Pesquisadores espanhóis desenvolvem novo material de nanotubos de carbono que pode substituir o cobre em veículos elétricos e aeronaves

Pesquisadores espanhóis desenvolvem novo material de nanotubos de carbono que pode substituir o cobre em veículos elétricos e aeronaves

Pesquisadores espanhóis desenvolveram um novo material que pode reduzir significativamente o peso dos sistemas elétricos em veículos elétricos (VEs), drones e aeronaves. O avanço, publicado na Science e liderado pelo Instituto de Nanociência e Materiais de Aragão e pelo Instituto de Materiais IMDEA, envolve um processo de dopagem química que aumentou a condutividade dos nanotubos de carbono em 17 vezes, mantendo as fibras estruturalmente intactas.

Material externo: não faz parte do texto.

(* ===== verification/GroundingFacts.v ===== *)
(** What is accepted of a model's response, and what is shown of it. *)

From S2P Require Import Prelude Sha256 PyStr PyUrl PyText PyTextFacts PyRe Grounding.
From Stdlib Require Import NArith Ascii.
#[local] Open Scope Z_scope.

Lemma subset_iff a b : subset a b = true ↔ ∀ x, x ∈ a → x ∈ b.
Proof.
  unfold subset. rewrite forallb_forall. split; intros H x Hx.
  - by eapply bool_decide_eq_true_1, H, list_elem_of_In.
  - by apply bool_decide_eq_true_2, H, list_elem_of_In.
Qed.

(** ** Excerpts *)

Lemma by_id_Some evidence id c : by_id evidence id = Some c → c ∈ evidence ∧ ch_chunk_id c = id.
Proof.
  unfold by_id. intros H%last_Some_elem_of. by apply list_elem_of_filter in H as [? ?].
Qed.

(** An excerpt as it was supplied *)
Definition supplied (evidence : list IndexedEvidenceChunk) (e : text * text) : Prop :=
  ∃ c, c ∈ evidence ∧ ch_chunk_id c = e.1 ∧ ch_text c = e.2.

Lemma excerpts_Some evidence cited chunks :
  excerpts evidence cited = Some chunks → map fst chunks = cited ∧ Forall (supplied evidence) chunks.
Proof.
  unfold excerpts. intros H%mapM_Some. induction H as [|id [id' t] cited chunks Hc _ [IH1 IH2]]; [done|].
  destruct (by_id evidence id) as [c|] eqn:Hb; [|done]. simpl in Hc. injection Hc as <- <-. simpl.
  split; [by f_equal|]. constructor; [|done]. apply by_id_Some in Hb as [? ?]. by exists c.
Qed.

Lemma excerpts_known evidence cited chunks id :
  excerpts evidence cited = Some chunks → id ∈ cited → id ∈ map ch_chunk_id evidence.
Proof.
  intros [<- Hs]%excerpts_Some Hid. apply list_elem_of_fmap in Hid as (e & -> & He).
  rewrite Forall_forall in Hs. destruct (Hs e He) as (c & Hc & <- & _). by apply list_elem_of_fmap_2.
Qed.

(** ** The excerpts that fit *)

Definition quotes_length (l : list (text * text)) : nat := sum_list (map (λ c, length c.2 + 4)%nat l).

Lemma quotes_length_cons c l : quotes_length (c :: l) = (length c.2 + 4 + quotes_length l)%nat.
Proof. reflexivity. Qed.

(** What the loop over the excerpts adds to what it has so far *)
Definition quotes_of (l : list (text * text)) (acc r : list (text * text) * nat) : Prop :=
  ∃ more, r.1 = acc.1 ++ more ∧ more `sublist_of` l ∧ r.2 = (acc.2 + quotes_length more)%nat ∧
    Forall (λ c, strip_text c.2 ≠ []) more ∧ (more ≠ [] → (r.2 <= 8000)%nat).

Lemma quote_step_cases acc c :
  quote_step acc c = acc ∨
  strip_text c.2 ≠ [] ∧ (acc.2 + length c.2 + 4 <= 8000)%nat ∧
    quote_step acc c = (acc.1 ++ [c], acc.2 + length c.2 + 4)%nat.
Proof.
  destruct acc as [shown len]. unfold quote_step. case_bool_decide; cbn [orb fst snd]; [by left|].
  destruct (Nat.ltb_spec 8000 (len + length c.2 + 4)); [by left|by right].
Qed.

Lemma quote_steps l acc : quotes_of l acc (foldl quote_step acc l).
Proof.
  revert acc. induction l as [|c l IH]; intros acc; unfold quotes_of; cbn [foldl].
  { exists []. rewrite app_nil_r. unfold quotes_length. simpl. split_and!; try done; lia. }
  destruct (quote_step_cases acc c) as [->|(Hs & Hl & ->)].
  { destruct (IH acc) as (more & H1 & H2 & H3). exists more. split; [done|]. split; [by apply sublist_cons|done]. }
  destruct (IH (acc.1 ++ [c], acc.2 + length c.2 + 4)%nat) as (more & H1 & H2 & H3 & H4 & H5).
  cbn [fst snd] in *. exists (c :: more). split_and!.
  - by rewrite H1, <-app_assoc.
  - by apply sublist_skip.
  - rewrite H3, quotes_length_cons. lia.
  - by constructor.
  - intros _. destruct more as [|m more]; [|by apply H5]. rewrite H3. unfold quotes_length. simpl (sum_list _). lia.
Qed.

Lemma join_length sep (l : list text) :
  (length (join sep l) + length sep <= sum_list (map (λ t, length t + length sep)%nat l) + length sep)%nat ∧
  (l ≠ [] → length (join sep l) + length sep = sum_list (map (λ t, length t + length sep)%nat l))%nat.
Proof.
  induction l as [|t [|t' l] IH]; simpl in *; [split; [lia|done]|split; lia|].
  destruct IH as [_ IH]. rewrite !length_app. specialize (IH ltac:(done)). simpl in IH. split; lia.
Qed.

À temperatura ambiente, as fibras dopadas atingem cerca de 40% da condutividade elétrica do cobre. No entanto, ajustado pelo peso, sua condutividade específica excede a do alumínio. As fibras pesam aproximadamente um sexto do cobre, enquanto oferecem cerca de cinco vezes a resistência à tração. Versões anteriores dessas fibras eram conhecidas por serem resistentes e leves, mas não tinham capacidade suficiente de condução de corrente, tornando este ganho de condutividade o avanço principal.

A melhoria veio do tratamento das fibras com tetracloroaluminato (AlCl4-), um dopante que introduz portadores de carga sem perturbar a rede atômica — um desafio de longa data. Preservar a integridade estrutural foi crítico, pois um condutor que falha em serviço não tem valor prático.

As implicações para VEs são substanciais. VEs modernos carregam cargas significativas de cobre, especialmente nos feixes de fiação grossa que gerenciam energia de alta tensão. Substituir parte desse cobre por um material mais leve reduz a massa do veículo e aumenta a autonomia. A menor resistividade em temperaturas operacionais também reduz o acúmulo de calor. Em drones, reduzir a massa dos cabos se traduz diretamente em maior tempo de voo, e para desenvolvedores de aeronaves, a economia de peso gera retornos desproporcionais.

O material tem desempenho confiável em condições secas e mostra tolerância aceitável à umidade, fatores-chave para padrões de certificação de transporte. Em condutividade específica — o benchmark que os fabricantes mais priorizam — as fibras tratadas entraram em território que merece atenção séria de engenharia. Em valores de pico, elas também excedem a condutividade do alumínio em termos absolutos.

Os desafios restantes são de fabricação: produzir fibras consistentes em escala, garantir compatibilidade de hardware e estabelecer um perfil de custo competitivo com metais convencionais. Se esses problemas forem resolvidos, a tecnologia pode passar dos laboratórios para os sistemas elétricos de VEs e aeronaves de próxima geração. A infraestrutura de reciclagem para esses materiais também precisará ser desenvolvida.

Muitas empresas do setor automotivo, como a Ferrari N.V. (NYSE: RACE), estarão observando para ver se este novo material se torna comercialmente disponível em escala e a preços que tornem a troca do cobre economicamente viável.